"Salvar vidas não é um crime" em debate em Lisboa

O filme "Iuventa", de Michele Cinque, serve de ponto de partida para uma conversa sobre a crise dos refugiados no Mediterrâneo. Miguel Duarte, constituído arguido em Itália por alegado auxílio à imigração ilegal, é um dos convidados.

Miguel Duarte é uma das dez pessoas que estão a ser investigadas pelas autoridades italianas, depois de o barco onde faziam os resgates ter sido apreendido pela polícia italiana. O barco chama-se "Iuventa" e operava em águas internacionais desde o verão de 2016. Um ano mais tarde, o navio foi intercetado pela polícia italiana na ilha de Lampedusa e, desde então, está na posse das autoridades.

Miguel Duarte trabalhava para a organização não-governamental (ONG) alemã Jugend Rettet que operava o barco no resgate de migrantes no Mediterrâneo e está agora sob investigação e pode vir a enfrentar 20 anos de prisão por auxílio à imigração ilegal.

O caso do português levou o Cinema Monumental a organizar, em parceria com o HuBB (Humans Before Borders), uma sessão e um debate sobre o tema . Este domingo, pelas 16h30, vai ser exibido o filme "Iuventa", de Michele Cinque, que tenta retratar esta "Juventude que salva" (do alemão "Jugend Rettet").

O filme segue o trabalho da ONG, desde a primeira missão no Mediterrâneo até à apreensão do navio, depois de terem salvado cerca de 14000 vidas.

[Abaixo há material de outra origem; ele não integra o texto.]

(** The image that the builder makes of a boot block, a kernel and programs. *)
Lemma create_image_run bootf kernelf files boot kernel gs :
  parse_boot bootf = Some boot → parse_kernel kernelf = Some kernel → mapM parse_program files = Some gs →
  (length files ≤ TASK_MAXNUM)%nat → 512 + Z.of_nat (length kernel) + Z.of_nat (length (all_bytes gs)) < 512 * 32000 →
  let start := 512 + Z.of_nat (length kernel) in
  let A := round_up (start + Z.of_nat (length (all_bytes gs))) in
  ∃ l hdr swap z rest, create_image ((str "bootblock", bootf) :: (str "main", kernelf) :: files) = Some l ∧
    l = header (A / 512) (40 * Z.of_nat (length files)) (Z.of_nat (length files)) swap (Z.of_nat (length kernel)) hdr ++
      (kernel ++ all_bytes gs) ++ z ++ concat (enc_info <$> infos start gs) ++ rest ∧
    length hdr = 512%nat ∧ 512 + Z.of_nat (length (kernel ++ all_bytes gs)) + Z.of_nat (length z) = A ∧ A mod 512 = 0 ∧ 0 ≤ A / 512 < 2 ^ 15.
Proof.
  intros Hbt Hk Hg Hn Hsz start A. destruct (mapM_program _ _ Hg) as [Hlen Hwf].
  destruct (add_boot_run bootf boot (replicate TASK_MAXNUM empty_info) Hbt) as [R0 Hb].
  set (hdr := boot ++ replicate (512 - length boot) 0) in *.
  assert (length hdr = 512%nat) as Hh by (unfold hdr; rewrite length_app, length_replicate; lia).
  set (s0 := mk_istate hdr _ 0 0) in R0. destruct (add_kernel_run kernelf kernel s0 Hk eq_refl eq_refl) as (memsz & Hm & Hkm & R1).
  set (s1 := mk_istate _ _ _ _) in R1. assert (phyaddr s1 = start) as E1 by (unfold phyaddr, start; cbn; rewrite length_app, Hh; lia).
  pose proof (add_tasks_run files gs [] s1 Hg) as R2. rewrite E1 in R2. cbn [length app] in R2.
  specialize (R2 ltac:(cbn [s1 taskinfo s0]; by rewrite Nat.sub_0_r) ltac:(lia) ltac:(lia)). set (s2 := mk_istate _ _ _ _) in R2.
  assert (take (length files) (taskinfo s2) = infos start gs) as Et.
  { cbn [s2 taskinfo]. rewrite take_app_length' by (rewrite infos_length; lia). done. }
  assert (phyaddr s2 = start + Z.of_nat (length (all_bytes gs))) as E2.
  { unfold phyaddr, start. cbn [s2 s1 s0 img]. rewrite !length_app, Hh. lia. }
  destruct (write_img_info_run (length files) s2 hdr (kernel ++ all_bytes gs)) as (s3 & swap & z & rest & R3 & Ei & HA & HAm & HA2).
  { cbn [s2 s1 s0 img]. by rewrite <- app_assoc. } { done. } { done. }
  { cbn [s2 taskinfo]. rewrite length_app, infos_length. lia. }
  { rewrite Et. eapply Forall_impl; [apply (infos_wf start gs Hwf); unfold start; lia|]. by intros t []. }
  { rewrite E2. unfold start. lia. } { cbn [s2 s1 nbytes_kernel]. unfold OS_LIMIT in *. lia. } { cbn [s2 s1 nbytes_kernel_memsz]. lia. }
  rewrite E2 in *. fold A in Ei, HA, HAm, HA2. rewrite Et in Ei. change (nbytes_kernel s2) with (Z.of_nat (length kernel)) in Ei.
  exists (img s3), hdr, swap, z, rest. split_and!; [|exact Ei | exact Hh | exact HA | exact HAm | lia | lia].
  unfold create_image. cbn [add_files]. rewrite R0. cbn [mbind option_bind]. rewrite R1. cbn [mbind option_bind].
  change (add_files 2 files s1) with (add_files (2 + 0) files s1). rewrite R2. cbn [mbind option_bind length].
  replace (S (S (length files)) - 2)%nat with (length files) by lia. by rewrite R3.
Qed.

(** What the boot code finds on a card with such an image. *)
Lemma boot_run d start swap hdr kernel gs z rest n :
  let A := round_up (512 + Z.of_nat (length kernel) + Z.of_nat (length (all_bytes gs))) in
  on_card d (header (A / 512) (40 * Z.of_nat n) (Z.of_nat n) swap (Z.of_nat (length kernel)) hdr ++
    (kernel ++ all_bytes gs) ++ z ++ concat (enc_info <$> infos start gs) ++ rest) →
  length hdr = 512%nat → 512 + Z.of_nat (length (kernel ++ all_bytes gs)) + Z.of_nat (length z) = A → A mod 512 = 0 → 0 ≤ A / 512 < 2 ^ 15 →
  n = length gs → (n ≤ TASK_MAXNUM)%nat → Z.of_nat (length kernel) < 2 ^ 31 → Forall info_wf (infos start gs) →
  boot_kernel d = kernel ∧ init_task_info d = infos start gs.
Proof.
  intros A Hd Hh HA HAm HA2 Hn Hmax Hk Hwf. unfold TASK_MAXNUM in Hmax. set (H := header _ _ _ _ _ _) in Hd.
  destruct (header_fields (A / 512) (40 * Z.of_nat n) (Z.of_nat n) swap (Z.of_nat (length kernel)) hdr Hh) as (F1 & F2 & F3 & F4);
    [lia.. |]. fold H in F1, F2, F3, F4. pose proof (header_length (A / 512) (40 * Z.of_nat n) (Z.of_nat n) swap (Z.of_nat (length kernel)) hdr Hh) as HH. fold H in HH.
  assert (bios_sd_read 1 0 d = H) as E0.
  { destruct (card_sectors d 0 1 [] H _ Hd) as [r Er]; [done | lia | rewrite HH; lia |].
    assert (length (bios_sd_read 1 0 d) = 512%nat) as El by apply sd_read_length. rewrite Er, length_app, HH in El.
    destruct r; [by rewrite Er, app_nil_r | cbn in El; lia]. }
  assert (boot_os_size d = Z.of_nat (length kernel)) as Eos by (unfold boot_os_size; rewrite E0, F4; apply i32_fits; lia).
  assert (boot_half TASKINFO_SIZE_LOC d = 40 * Z.of_nat n) as Esz by (unfold boot_half; rewrite E0, F2; apply i16_fits; lia).
  assert (boot_half TASKINFO_START_LOC d = A / 512) as Est by (unfold boot_half; rewrite E0, F1; apply i16_fits; lia).
  assert (boot_half TASKINFO_TASKNUM_LOC d = Z.of_nat n) as Enum by (unfold boot_half; rewrite E0, F3; apply i16_fits; lia).
  assert (∀ x, 0 ≤ x → x ≤ (x + 511) / 512 * 512) as Hup.
  { intros x Hx. pose proof (Z.div_mod (x + 511) 512 ltac:(lia)). pose proof (Z.mod_pos_bound (x + 511) 512 ltac:(lia)). lia. }
  assert (∀ x, 0 ≤ x → 0 ≤ (x + 511) / 512) as Hpos by (intros x Hx; apply Z.div_pos; lia).
  split.
  - destruct (boot_kernel_sectors d) as (m & Hm & ->); [lia|]. rewrite Eos in *. rewrite <- app_assoc in Hd.
    pose proof (Hpos (Z.of_nat (length kernel)) ltac:(lia)). pose proof (Hup (Z.of_nat (length kernel)) ltac:(lia)).
    destruct (card_sectors d 1 m H kernel _ Hd) as [r ->]; [rewrite HH; lia | lia | lia |]. by rewrite Nat2Z.id, take_app_length.
  - set (T := concat (enc_info <$> infos start gs)) in *.
    assert (Forall (fun t => length (ti_name t) = 16%nat) (infos start gs)) as Hnm by (eapply Forall_impl; [exact Hwf|]; by intros t []).
    assert (length T = (40 * n)%nat) as HT by (unfold T; by rewrite table_length, infos_length, <- Hn).
    rewrite !app_assoc in Hd. rewrite <- (app_assoc _ T rest) in Hd.
    destruct (card_sectors d (A / 512) ((40 * Z.of_nat n + 511) / 512) _ T rest Hd) as [r Er].
    { rewrite !length_app, HH in *. pose proof (Z.div_mod A 512 ltac:(lia)). lia. } { apply Hpos; lia. } { rewrite HT. pose proof (Hup (40 * Z.of_nat n)). lia. }
    unfold init_task_info, boot_taskinfo. rewrite Enum, Esz, Est, Er, Nat2Z.id.
    apply list_eq. intros i. rewrite list_lookup_fmap. destruct (decide (i < n)%nat) as [Hi|Hi].
    + rewrite lookup_seq_lt by done. cbn [fmap option_fmap option_map].
      destruct (lookup_lt_is_Some_2 (infos start gs) i) as [t Ht]; [rewrite infos_length; lia|].
      destruct (drop_table i _ t r Hnm Ht) as [r' Er']. fold T in Er'. rewrite Nat.add_0_l, Er', Ht, dec_enc_info; [done|].
      by eapply Forall_lookup_1.
    + rewrite lookup_seq_ge, lookup_ge_None_2; [done | rewrite infos_length; lia | lia].
Qed.


(** ** A card with two programs *)
Definition mk_elf (entry : Z) (data : list Z) : list Z :=
  [127; 69; 76; 70] ++ replicate 20 0 ++ le 8 entry ++ le 8 64 ++ replicate 14 0 ++ le 2 56 ++ le 2 1 ++ replicate 6 0 ++
  le 4 PT_LOAD ++ replicate 4 0 ++ le 8 120 ++ replicate 16 0 ++ le 8 (Z.of_nat (length data)) ++ le 8 (Z.of_nat (length data)) ++
  replicate 8 0 ++ data.
Definition demo_files : list (list Z * list Z) :=
  [(str "shell", mk_elf 65536 (seqZ 1 200)); (str "fly", mk_elf 69632 (replicate 600 7))].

Depois da projeção do filme, haverá uma conversa com Miguel Duarte, Michele Cinque (realizador), Juan Branco (advogado) e Ricardo Esteves Ribeiro (jornalista e co-fundador da Fumaça, plataforma de jornalismo independente). As receitas desta sessão solidária vão reverter para a campanha "Salvar vidas não é um crime".